Le spectre L-band d'Iridium est souvent mentionné comme un « atout » dans les articles annonçant le deal. C'est une sous-estimation massive. Le spectre L-band (1-2 GHz) possède des propriétés physiques uniques : il traverse les intempéries, le feuillage et les structures légères, ce qui le rend irremplaçable pour les communications en mobilité et les applications IoT. Contrairement aux bandes Ka/Ku utilisées par Starlink, le L-band ne nécessite pas d'antenne orientable précise.

L-band
Spectre de fréquence 1-2 GHz détenu par Iridium, aux propriétés de propagation inégalées pour les communications mobiles – une barrière à l'entrée quasi-infranchissable, car les licences de spectre L-band ne sont plus attribuées
Cet actif seul pourrait justifier une part significative de la valorisation de 8 Mds$

Iridium développe également un service de Position, Navigation et Timing (PNT) commercial comme alternative au GPS. Couplé au spectre L-band, ce service positionne Rocket Lab sur un marché dual-use (civil et militaire) à très haute barrière d'entrée. La valeur stratégique de cet actif est telle que le gouvernement américain, qui a sauvé Iridium de la faillite en 1999, surveillera probablement de près le transfert de propriété à une entreprise néo-zélandaise.
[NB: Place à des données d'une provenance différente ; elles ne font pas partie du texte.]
(** * Bill splitter: even and percentage allocation with residual reconciliation

    A shallow embedding of [demo.py]: the money parser [to_decimal], the
    rounding helper [round_money], the allocators [split_evenly] and
    [split_by_percentage] with their residual loop, the percentage
    validation of [run_single_split], the input loops
    [get_positive_decimal], [get_positive_int] and [ask_names], and
    [export_to_txt].

    The program computes with Python's [decimal.Decimal] under the context
    it installs ([getcontext().prec = 28], default rounding ROUND_HALF_EVEN,
    Emax = 999999, Emin = -999999, traps on InvalidOperation,
    DivisionByZero and Overflow).  Module [Decimal] writes that arithmetic
    out on finite numbers (sign, coefficient, exponent), rounding
    included. *)

From Stdlib Require Import ZArith NArith List String Ascii Bool Lia QArith Qround Qabs Qfield DecimalString.
From Stdlib Require Import Lqa.
From Stdlib Require DecimalNat DecimalN DecimalPos.
Import ListNotations.
Local Open Scope Z_scope.

(** ** Outcomes of a Python computation *)

Inductive exn : Type :=
| InvalidOperation
| DivisionByZero
| Overflow
| ValueError
| IndexError
| ZeroDivisionError
| OSError.

(** A computation returns, raises, or is still running when the fuel that
    bounds the number of loop iterations is used up. *)
Inductive outcome (A : Type) : Type :=
| Ok (a : A)
| Raise (e : exn)
| OutOfFuel.

Arguments Ok {A} a.
Arguments Raise {A} e.
Arguments OutOfFuel {A}.

Definition bind {A B : Type} (m : outcome A) (k : A -> outcome B) : outcome B :=
  match m with
  | Ok a => k a
  | Raise e => Raise e
  | OutOfFuel => OutOfFuel
  end.

Notation "x <- m ;; k" := (bind m (fun x => k))
  (at level 61, m at next level, right associativity).
Notation "' pat <- m ;; k" := (bind m (fun x => let 'pat := x in k))
  (at level 61, pat pattern, m at next level, right associativity).

(** ** Decimal arithmetic of the installed context *)

Module Decimal.

(** A finite decimal: [(-1)^sign * coeff * 10^expo]. *)
Record t : Type := mk { d_sign : bool; d_int : N; d_exp : Z }.

Definition coef (d : t) : Z := Z.of_N (d_int d).
Definition mkd (s : bool) (c : Z) (e : Z) : t := mk s (Z.to_N c) e.

Definition prec : Z := 28.
Definition Emax : Z := 999999.
Definition Emin : Z := -999999.
Definition Etiny : Z := Emin - prec + 1.
Definition Etop : Z := Emax - prec + 1.

Inductive rounding : Type := ROUND_HALF_UP | ROUND_HALF_EVEN.

(** [len(str(c))] for a coefficient [c >= 0]. *)
Fixpoint ndigits_fuel (fuel : nat) (c : Z) : Z :=
  match fuel with
  | O => 1
  | S f => if c <? 10 then 1 else 1 + ndigits_fuel f (c / 10)
  end.

Definition ndigits (c : Z) : Z := ndigits_fuel (Z.to_nat (Z.log2 c)) c.

Definition adjusted (d : t) : Z := d_exp d + ndigits (coef d) - 1.

Definition is_zero (d : t) : bool := coef d =? 0.

(** The rounding functions take the coefficient and the number [digits] of
    leading digits that are kept; they answer 1 (round up, away from zero),
    0 (the dropped digits are all zeros) or -1 (truncate). *)
Definition dropped (c digits : Z) : Z := c mod 10 ^ (ndigits c - digits).
Definition kept (c digits : Z) : Z := c / 10 ^ (ndigits c - digits).
Definition half (c digits : Z) : Z := 5 * 10 ^ (ndigits c - digits - 1).

Definition _round_half_up (c digits : Z) : Z :=
  if half c digits <=? dropped c digits then 1
  else if dropped c digits =? 0 then 0
  else -1.

Definition _round_half_even (c digits : Z) : Z :=
  if (dropped c digits =? half c digits) && Z.even (kept c digits) then -1
  else _round_half_up c digits.

Definition pick_rounding (r : rounding) : Z -> Z -> Z :=
  match r with
  | ROUND_HALF_UP => _round_half_up
  | ROUND_HALF_EVEN => _round_half_even
  end.

Definition _rescale (d : t) (exp : Z) (r : rounding) : t :=
  if is_zero d then mk (d_sign d) 0 exp
  else if exp <=? d_exp d then
    mkd (d_sign d) (coef d * 10 ^ (d_exp d - exp)) exp
  else
    let digits := ndigits (coef d) + d_exp d - exp in
    let '(c, digits) := if digits <? 0 then (1, 0) else (coef d, digits) in
    let changed := pick_rounding r c digits in
    let coeff := kept c digits in
    let coeff := if changed =? 1 then coeff + 1 else coeff in
    mkd (d_sign d) coeff exp.

(** [_fix]: round to the context precision and check the exponent range. *)
Definition _fix (d : t) : outcome t :=
  if is_zero d then
    Ok (mk (d_sign d) 0 (Z.min (Z.max (d_exp d) Etiny) Emax))
  else
    let exp_min := ndigits (coef d) + d_exp d - prec in
    if Etop <? exp_min then Raise Overflow
    else
      let exp_min := if exp_min <? Etiny then Etiny else exp_min in
      if d_exp d <? exp_min then
        let digits := ndigits (coef d) + d_exp d - exp_min in
        let '(c, digits) := if digits <? 0 then (1, 0) else (coef d, digits) in
        let changed := _round_half_even c digits in
        let coeff := kept c digits in
        let '(coeff, exp_min) :=
          if 0 <? changed then
            let coeff := coeff + 1 in
            if prec <? ndigits coeff then (coeff / 10, exp_min + 1)
            else (coeff, exp_min)
          else (coeff, exp_min) in
        if Etop <? exp_min then Raise Overflow
        else Ok (mkd (d_sign d) coeff exp_min)
      else Ok d.

(** [_normalize]: bring two nonzero operands of an addition to one exponent;
    an operand far below the other's last place is replaced by one unit
    that rounds the same way. *)
Definition _normalize (c1 e1 c2 e2 : Z) : (Z * Z) * (Z * Z) :=
  if e1 <? e2 then
    (* tmp = op2, other = op1 *)
    let exp := e2 + Z.min (-1) (ndigits c2 - prec - 2) in
    let '(c1, e1) := if ndigits c1 + e1 - 1 <? exp then (1, exp) else (c1, e1) in
    ((c1, e1), (c2 * 10 ^ (e2 - e1), e1))
  else
    let exp := e1 + Z.min (-1) (ndigits c1 - prec - 2) in
    let '(c2, e2) := if ndigits c2 + e2 - 1 <? exp then (1, exp) else (c2, e2) in
    ((c1 * 10 ^ (e1 - e2), e2), (c2, e2)).

Definition add (x y : t) : outcome t :=
  let exp := Z.min (d_exp x) (d_exp y) in
  if is_zero x && is_zero y then
    _fix (mk (d_sign x && d_sign y) 0 exp)
  else if is_zero x then
    _fix (_rescale y (Z.max exp (d_exp y - prec - 1)) ROUND_HALF_EVEN)
  else if is_zero y then
    _fix (_rescale x (Z.max exp (d_exp x - prec - 1)) ROUND_HALF_EVEN)
  else
    let '((c1, e1), (c2, _)) := _normalize (coef x) (d_exp x) (coef y) (d_exp y) in
    if Bool.eqb (d_sign x) (d_sign y) then
      _fix (mkd (d_sign x) (c1 + c2) e1)
    else if c1 =? c2 then
      _fix (mk false 0 exp)
    else if c1 <? c2 then
      _fix (mkd (d_sign y) (c2 - c1) e1)
    else
      _fix (mkd (d_sign x) (c1 - c2) e1).

Definition copy_negate (d : t) : t := mk (negb (d_sign d)) (d_int d) (d_exp d).

Definition sub (x y : t) : outcome t := add x (copy_negate y).

Definition mul (x y : t) : outcome t :=
  let resultsign := xorb (d_sign x) (d_sign y) in
  let resultexp := d_exp x + d_exp y in
  if is_zero x || is_zero y then _fix (mk resultsign 0 resultexp)
  else _fix (mkd resultsign (coef x * coef y) resultexp).

(** The loop of [__truediv__] that removes trailing zeros of an exact
    quotient while the exponent is below the ideal one; it runs at most
    [ideal_exp - exp] times. *)
Fixpoint strip_exact (todo : nat) (coeff exp : Z) : Z * Z :=
  match todo with
  | O => (coeff, exp)
  | S k =>
      if coeff mod 10 =? 0 then strip_exact k (coeff / 10) (exp + 1)
      else (coeff, exp)
  end.

Definition div (x y : t) : outcome t :=
  let sign := xorb (d_sign x) (d_sign y) in
  if is_zero y then
    if is_zero x then Raise InvalidOperation else Raise DivisionByZero
  else if is_zero x then
    _fix (mk sign 0 (d_exp x - d_exp y))
  else
    let shift := ndigits (coef y) - ndigits (coef x) + prec + 1 in
    let exp := d_exp x - d_exp y - shift in
    let '(coeff, remainder) :=
      if 0 <=? shift then
        ((coef x * 10 ^ shift) / coef y, (coef x * 10 ^ shift) mod coef y)
      else
        (coef x / (coef y * 10 ^ (- shift)), coef x mod (coef y * 10 ^ (- shift))) in
    let '(coeff, exp) :=
      if negb (remainder =? 0) then
        (if coeff mod 5 =? 0 then coeff + 1 else coeff, exp)
      else
        strip_exact (Z.to_nat (d_exp x - d_exp y - exp)) coeff exp in
    _fix (mkd sign coeff exp).

Definition quantize (d : t) (exp : t) (r : rounding) : outcome t :=
  if negb ((Etiny <=? d_exp exp) && (d_exp exp <=? Emax)) then Raise InvalidOperation
  else if is_zero d then _fix (mk (d_sign d) 0 (d_exp exp))
  else if Emax <? adjusted d then Raise InvalidOperation
  else if prec <? adjusted d - d_exp exp + 1 then Raise InvalidOperation
  else
    let ans := _rescale d (d_exp exp) r in
    if Emax <? adjusted ans then Raise InvalidOperation
    else if prec <? ndigits (coef ans) then Raise InvalidOperation
    else _fix ans.

(** [_cmp] on finite numbers. *)
Definition sign_cmp (s : bool) : comparison := if s then Lt else Gt.

Definition _cmp (x y : t) : comparison :=
  if is_zero x then
    if is_zero y then Eq else CompOpp (sign_cmp (d_sign y))
  else if is_zero y then sign_cmp (d_sign x)
  else if negb (d_sign y) && d_sign x then Lt
  else if negb (d_sign x) && d_sign y then Gt
  else
    match adjusted x ?= adjusted y with
    | Eq =>
        let x_padded := coef x * 10 ^ (Z.max 0 (d_exp x - d_exp y)) in
        let y_padded := coef y * 10 ^ (Z.max 0 (d_exp y - d_exp x)) in
        match x_padded ?= y_padded with
        | Eq => Eq
        | Lt => CompOpp (sign_cmp (d_sign x))
        | Gt => sign_cmp (d_sign x)
        end
    | Gt => sign_cmp (d_sign x)
    | Lt => CompOpp (sign_cmp (d_sign x))
    end.

Definition eq (x y : t) : bool := match _cmp x y with Eq => true | _ => false end.
Definition ne (x y : t) : bool := negb (eq x y).
Definition lt (x y : t) : bool := match _cmp x y with Lt => true | _ => false end.
Definition le (x y : t) : bool := match _cmp x y with Gt => false | _ => true end.
Definition gt (x y : t) : bool := match _cmp x y with Gt => true | _ => false end.

(** [Decimal(n)] for an int. *)
Definition of_Z (n : Z) : t := mk (n <? 0) (Z.abs_N n) 0.

End Decimal.

Import Decimal.

(** ** The allocation functions of [demo.py] *)

Definition cent : Decimal.t := Decimal.mk false 1 (-2).       (* Decimal('0.01') *)
Definition zero_00 : Decimal.t := Decimal.mk false 0 (-2).    (* Decimal('0.00') *)

(** [round_money]: quantize to two places, ROUND_HALF_UP. *)
Definition round_money (amount : Decimal.t) : outcome Decimal.t :=
  Decimal.quantize amount cent ROUND_HALF_UP.

(** [sum(xs)]: the built-in starts from the int 0, so the first addition is
    [xs[0].__radd__(0)]. *)
Definition py_sum (xs : list Decimal.t) : outcome Decimal.t :=
  match xs with
  | [] => Ok (Decimal.of_Z 0)
  | x :: rest =>
      fold_left (fun acc y => a <- acc ;; Decimal.add a y) rest
                (Decimal.add x (Decimal.of_Z 0))
  end.

(** List indexing and item assignment; Python raises IndexError out of range. *)
Definition getitem {A : Type} (l : list A) (i : nat) : outcome A :=
  match nth_error l i with
  | Some a => Ok a
  | None => Raise IndexError
  end.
06 – Les trois fragilités du deal
Ce que le marché ne price pas encore dans l'acquisition

L'acquisition d'Iridium par Rocket Lab est un pari industriel d'une cohérence remarquable. Mais trois fragilités structurelles méritent d'être modélisées.
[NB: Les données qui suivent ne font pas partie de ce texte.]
(** X3.  Writing and reading use the same byte order: when the sensor
    answers a read of [len] bytes with the value bytes that a write of
    [val] with the same length puts on the bus, [mia1321_read_reg] yields
    [val] reduced to [len] bytes. *)
Theorem mia1321_write_read_round_trip env (reg len val val0 : Z) (w : world) :
  1 <= len <= 4 ->
  let c := i2c_transfer [byte_of 1 reg; byte_of 0 reg] len in
  s32 (rv (env (log w) c)) = 2 ->
  rdata (env (log w) c) = drop 2 (write_frame reg len val) ->
  fst (mia1321_read_reg env reg len val0 w) = (0, val mod 2 ^ (8 * len)).
Proof.
  intros Hlen c Hok Hdata. rewrite read_reg_run by lia. cbv zeta.
  fold c. rewrite Hok. cbn [fst Z.eqb Pos.eqb]. f_equal.
  assert (Hc : len = 1 \/ len = 2 \/ len = 3 \/ len = 4) by lia.
  destruct Hc as [-> | [-> | [-> | ->]]].
  - change (drop 2 (write_frame reg 1 val)) with [byte_of 0 val] in Hdata.
    rewrite Hdata.
    change (be32_to_cpu _) with (0 * 256 + u8 (byte_of 0 val)).
    rewrite !u8_byte_of, !byte_of_div by lia.
    cbn [Z.mul Pos.mul]. rewrite ?Z.pow_0_r, ?Z.div_1_r.
    Z.div_mod_to_equations. lia.
  - change (drop 2 (write_frame reg 2 val))
      with [byte_of 1 val; byte_of 0 val] in Hdata.
    rewrite Hdata.
    change (be32_to_cpu _)
      with ((0 * 256 + u8 (byte_of 1 val)) * 256 + u8 (byte_of 0 val)).
    rewrite !u8_byte_of, !byte_of_div by lia.
    cbn [Z.mul Pos.mul]. rewrite ?Z.pow_0_r, ?Z.div_1_r.
    Z.div_mod_to_equations. lia.
  - change (drop 2 (write_frame reg 3 val))
      with [byte_of 2 val; byte_of 1 val; byte_of 0 val] in Hdata.
    rewrite Hdata.
    change (be32_to_cpu _)
      with (((0 * 256 + u8 (byte_of 2 val)) * 256 + u8 (byte_of 1 val)) * 256
            + u8 (byte_of 0 val)).
    rewrite !u8_byte_of, !byte_of_div by lia.
    cbn [Z.mul Pos.mul]. rewrite ?Z.pow_0_r, ?Z.div_1_r.
    Z.div_mod_to_equations. lia.
  - change (drop 2 (write_frame reg 4 val))
      with [byte_of 3 val; byte_of 2 val; byte_of 1 val; byte_of 0 val]
      in Hdata.
    rewrite Hdata.
    change (be32_to_cpu _)
      with ((((0 * 256 + u8 (byte_of 3 val)) * 256 + u8 (byte_of 2 val)) * 256
             + u8 (byte_of 1 val)) * 256 + u8 (byte_of 0 val)).
    rewrite !u8_byte_of, !byte_of_div by lia.
    cbn [Z.mul Pos.mul]. rewrite ?Z.pow_0_r, ?Z.div_1_r.
    Z.div_mod_to_equations. lia.
Qed.


(** *** Orientation *)

(** What [mia1321_set_orientation_reg] does, by the flags it settles on. *)
Lemma set_orientation_reg_run env (en_flip_mir : Z) (w : world) :
  let flip := (en_flip_mir =? 2) || (en_flip_mir =? 3) in
  let mirror := (en_flip_mir =? 1) || (en_flip_mir =? 3) in
  let c1 := i2c_master_send [0x00; 0x99; if flip then 1 else 0] 3 in
  let c2 := i2c_master_send [0x00; 0x9a; if mirror then 1 else 0] 3 in
  let r1 := env (log w) c1 in
  let r2 := env (log w ++ [(c1, r1)]) c2 in
  mia1321_set_orientation_reg env en_flip_mir w
  = (tt, World (set_orientation flip mirror (dev w))
           (log w ++ [(c1, r1); (c2, r2)])).
Proof.
  assert (Hgo : forall (flip mirror : bool),
    (_ ← modify_dev (set_orientation flip mirror);
     _ ← mia1321_write_reg env MIA1321_FLIP_REG MIA1321_REG_VALUE_08BIT
           (if flip then 0x01 else 0x00);
     _ ← mia1321_write_reg env MIA1321_MIRROR_REG MIA1321_REG_VALUE_08BIT
           (if mirror then 0x01 else 0x00);
     mret tt) w
    = let c1 := i2c_master_send [0x00; 0x99; if flip then 1 else 0] 3 in
      let c2 := i2c_master_send [0x00; 0x9a; if mirror then 1 else 0] 3 in
      let r1 := env (log w) c1 in
      let r2 := env (log w ++ [(c1, r1)]) c2 in
      (tt, World (set_orientation flip mirror (dev w))
             (log w ++ [(c1, r1); (c2, r2)]))).
  { intros flip mirror.
    rewrite bind_run, modify_dev_run. cbv beta iota zeta.
    rewrite bind_run, write_reg_08bit. cbv beta iota zeta. cbn [dev log].
    rewrite bind_run, write_reg_08bit. cbv beta iota zeta. cbn [dev log].
    rewrite ret_run, <- app_assoc. cbn [app].
    destruct flip, mirror; reflexivity. }
  unfold mia1321_set_orientation_reg.
  destruct (en_flip_mir =? 0) eqn:E0.
  { apply Z.eqb_eq in E0. subst. exact (Hgo false false). }
  destruct (en_flip_mir =? 1) eqn:E1.
  { apply Z.eqb_eq in E1. subst. exact (Hgo false true). }
  destruct (en_flip_mir =? 2) eqn:E2.
  { apply Z.eqb_eq in E2. subst. exact (Hgo true false). }
  destruct (en_flip_mir =? 3) eqn:E3.
  { apply Z.eqb_eq in E3. subst. exact (Hgo true true). }
  exact (Hgo false false).
Qed.

(** X4.  For every argument [mia1321_set_orientation_reg] writes the flip
    register 0x0099 and then the mirror register 0x009a, and what it writes
    is what it records in [is_flip] and [is_mirror]: flip is on for the
    arguments 2 and 3, mirror for 1 and 3, and any other argument switches
    both off.  Failed writes go unnoticed: the flags are set all the
    same. *)
Theorem mia1321_set_orientation_reg_spec env (en_flip_mir : Z) (w : world) :
  exists r1 r2,
    let '(_, w') := mia1321_set_orientation_reg env en_flip_mir w in
    log w' = log w ++
               [(i2c_master_send
                   [0x00; 0x99; if is_flip (dev w') then 1 else 0] 3, r1);
                (i2c_master_send
                   [0x00; 0x9a; if is_mirror (dev w') then 1 else 0] 3, r2)]
    /\ is_flip (dev w') = (en_flip_mir =? 2) || (en_flip_mir =? 3)
    /\ is_mirror (dev w') = (en_flip_mir =? 1) || (en_flip_mir =? 3)
    /\ cur_mode (dev w') = cur_mode (dev w)
    /\ streaming (dev w') = streaming (dev w).
Proof.
  rewrite set_orientation_reg_run. cbv zeta. cbn [dev log is_flip is_mirror
    set_orientation cur_mode streaming].
  eexists _, _. repeat split.
Qed.

(** What [mia1321_read_reg] stores for a one-byte read. *)
Lemma read_reg_08bit env reg w :
  mia1321_read_reg env reg MIA1321_REG_VALUE_08BIT 0 w =
    let c := i2c_transfer [byte_of 1 reg; byte_of 0 reg] 1 in
    let r := env (log w) c in
    ((if s32 (rv r) =? 2 then 0 else - EIO, read8 r),
     World (dev w) (log w ++ [(c, r)])).
Proof.
  unfold MIA1321_REG_VALUE_08BIT. rewrite read_reg_run by lia.
  cbv zeta. unfold read8.
  destruct (s32 (rv _) =? 2); [|reflexivity].
  do 2 f_equal. change (Z.to_nat 1) with 1%nat.
  destruct (rdata _) as [|b bs]; cbn [map app firstn replicate nth];
    rewrite ?firstn_O; unfold be32_to_cpu; cbn [fold_left];
    change (u8 0) with 0; lia.
Qed.


(** The flip controls of [mia1321_set_ctrl] on a device in use: a one-byte
    read of [reg], then [mia1321_set_orientation_reg] on the value [code]
    made from it. *)
Lemma set_ctrl_flip_run env (id : ctrl_id) (reg mask v : Z) (w : world) :
  (id = V4L2_CID_HFLIP /\ reg = MIA1321_FLIP_REG /\ mask = MIRROR_BIT_MASK)
  \/ (id = V4L2_CID_VFLIP /\ reg = MIA1321_MIRROR_REG
      /\ mask = FLIP_BIT_MASK) ->
  let r0 := env (log w) pm_runtime_get_if_in_use in
  let c := i2c_transfer [byte_of 1 reg; byte_of 0 reg] 1 in
  let r1 := env (log w ++ [(pm_runtime_get_if_in_use, r0)]) c in
  let code :=
    if negb (v =? 0) then Z.lor (read8 r1) mask
    else Z.land (read8 r1) (Z.lnot mask) in
  let flip := (code =? 2) || (code =? 3) in
  let mirror := (code =? 1) || (code =? 3) in
  s32 (rv r0) <> 0 ->
  exists r2 r3 r4,
    mia1321_set_ctrl env id v w
    = (if s32 (rv r1) =? 2 then 0 else - EIO,
       World (set_orientation flip mirror (dev w))
         (log w ++
            [(pm_runtime_get_if_in_use, r0);
             (c, r1);
             (i2c_master_send [0x00; 0x99; if flip then 1 else 0] 3, r2);
             (i2c_master_send [0x00; 0x9a; if mirror then 1 else 0] 3, r3);
             (pm_runtime_put, r4)])).
Proof.
  intros Hid r0 c r1 code flip mirror Huse.
  apply Z.eqb_neq in Huse.
  unfold mia1321_set_ctrl.
  destruct Hid as [(-> & -> & ->) | (-> & -> & ->)];
    rewrite bind_run, get_dev_run, bind_run, ret_run, bind_run, kcall_int_run;
    fold r0; rewrite Huse; cbn [dev log];
    rewrite !bind_run, read_reg_08bit; cbv beta iota zeta; cbn [dev log];
    fold c; fold r1; fold code;
    rewrite bind_run, set_orientation_reg_run; cbv beta iota zeta;
    cbn [dev log]; fold flip; fold mirror;
    rewrite ret_run, bind_run, kcall_run, ret_run; cbn [dev log];
    rewrite <- !app_assoc; cbn [app];
    eexists _, _, _; reflexivity.
Qed.

(** X5.  Horizontal flip on a device in use, the flip register reading 0
    or 1 (or not being readable at all): [mia1321_set_ctrl] reads the flip
    register 0x0099, then switches mirror on or off as the control says and
    switches flip off, whatever it was; the result is that of the read. *)
Theorem mia1321_set_ctrl_hflip env (v : Z) (w : world) :
  let r0 := env (log w) pm_runtime_get_if_in_use in
  let c := i2c_transfer [0x00; 0x99] 1 in
  let r1 := env (log w ++ [(pm_runtime_get_if_in_use, r0)]) c in
  s32 (rv r0) <> 0 ->
  read8 r1 = 0 \/ read8 r1 = 1 ->
  exists r2 r3 r4,
    mia1321_set_ctrl env V4L2_CID_HFLIP v w
    = (if s32 (rv r1) =? 2 then 0 else - EIO,
       World (set_orientation false (negb (v =? 0)) (dev w))
         (log w ++
            [(pm_runtime_get_if_in_use, r0);
             (c, r1);
             (i2c_master_send [0x00; 0x99; 0] 3, r2);
             (i2c_master_send [0x00; 0x9a; if v =? 0 then 0 else 1] 3, r3);
             (pm_runtime_put, r4)])).
Proof.
  intros r0 c r1 Huse Hread.
  destruct (set_ctrl_flip_run env V4L2_CID_HFLIP MIA1321_FLIP_REG
              MIRROR_BIT_MASK v w (or_introl (conj eq_refl (conj eq_refl eq_refl)))
              Huse) as (r2 & r3 & r4 & Hrun).
  exists r2, r3, r4. rewrite Hrun. clear Hrun.
  change (byte_of 1 MIA1321_FLIP_REG) with 0x00.
  change (byte_of 0 MIA1321_FLIP_REG) with 0x99.
  fold r0. fold c. fold r1.
  destruct Hread as [-> | ->]; destruct (v =? 0); reflexivity.
Qed.

(** X6.  Vertical flip on a device in use, the mirror register reading 0
    or 1 (or not being readable at all): [mia1321_set_ctrl] reads the
    mirror register 0x009a, switches flip on or off as the control says
    and writes the mirror setting back as it was read. *)
Theorem mia1321_set_ctrl_vflip env (v : Z) (w : world) :
  let r0 := env (log w) pm_runtime_get_if_in_use in
  let c := i2c_transfer [0x00; 0x9a] 1 in
  let r1 := env (log w ++ [(pm_runtime_get_if_in_use, r0)]) c in
  s32 (rv r0) <> 0 ->
  read8 r1 = 0 \/ read8 r1 = 1 ->
  exists r2 r3 r4,
    mia1321_set_ctrl env V4L2_CID_VFLIP v w
    = (if s32 (rv r1) =? 2 then 0 else - EIO,
       World (set_orientation (negb (v =? 0)) (read8 r1 =? 1) (dev w))
         (log w ++
            [(pm_runtime_get_if_in_use, r0);
             (c, r1);
             (i2c_master_send [0x00; 0x99; if v =? 0 then 0 else 1] 3, r2);
             (i2c_master_send [0x00; 0x9a; read8 r1] 3, r3);
             (pm_runtime_put, r4)])).
Proof.
  intros r0 c r1 Huse Hread.
  destruct (set_ctrl_flip_run env V4L2_CID_VFLIP MIA1321_MIRROR_REG
              FLIP_BIT_MASK v w (or_intror (conj eq_refl (conj eq_refl eq_refl)))
              Huse) as (r2 & r3 & r4 & Hrun).
  exists r2, r3, r4. rewrite Hrun. clear Hrun.
  change (byte_of 1 MIA1321_MIRROR_REG) with 0x00.
  change (byte_of 0 MIA1321_MIRROR_REG) with 0x9a.
  fold r0. fold c. fold r1.
  destruct Hread as [-> | ->]; destruct (v =? 0); reflexivity.
Qed.


(** *** Runtime-PM references *)

Ltac run_driver :=
  repeat first
    [ rewrite bind_run | rewrite ret_run | rewrite get_dev_run
    | rewrite modify_dev_run | rewrite kcall_int_run | rewrite kcall_void_run
    | rewrite kcall_run | rewrite write_reg_08bit | rewrite read_reg_08bit
    | rewrite set_orientation_reg_run
    | progress cbv beta iota zeta | progress cbn [dev log] ].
1. L'intégration culturelle et opérationnelle. Rocket Lab est une culture d'ingénierie agressive, Iridium une culture d'opérateur télécom établi avec des processus réglementaires lourds. La fusion de ces deux ADN est un risque d'exécution que l'historique des fusions spatiales (Viasat-Inmarsat, Maxar-DigitalGlobe) documente abondamment.

2. La concurrence de Starlink Direct-to-Cell. SpaceX déploie activement son service de connexion directe aux smartphones via Starlink, qui concurrence directement les services IoT et voix d'Iridium. Si Starlink Direct-to-Cell atteint l'échelle promise, la proposition de valeur du L-band d'Iridium pourrait s'éroder plus vite que prévu.

3. La binarité du Neutron. Rocket Lab a structuré son avenir autour d'un lanceur qui n'a pas encore volé. Un échec du premier vol transformerait la « superpuissance auto-lançante » de Beck en un opérateur satellite dépendant de son principal concurrent pour l'accès à l'espace. Cette asymétrie, que le marché traite comme un risque lointain, est en réalité le facteur déterminant du succès ou de l'échec de l'ensemble de la stratégie.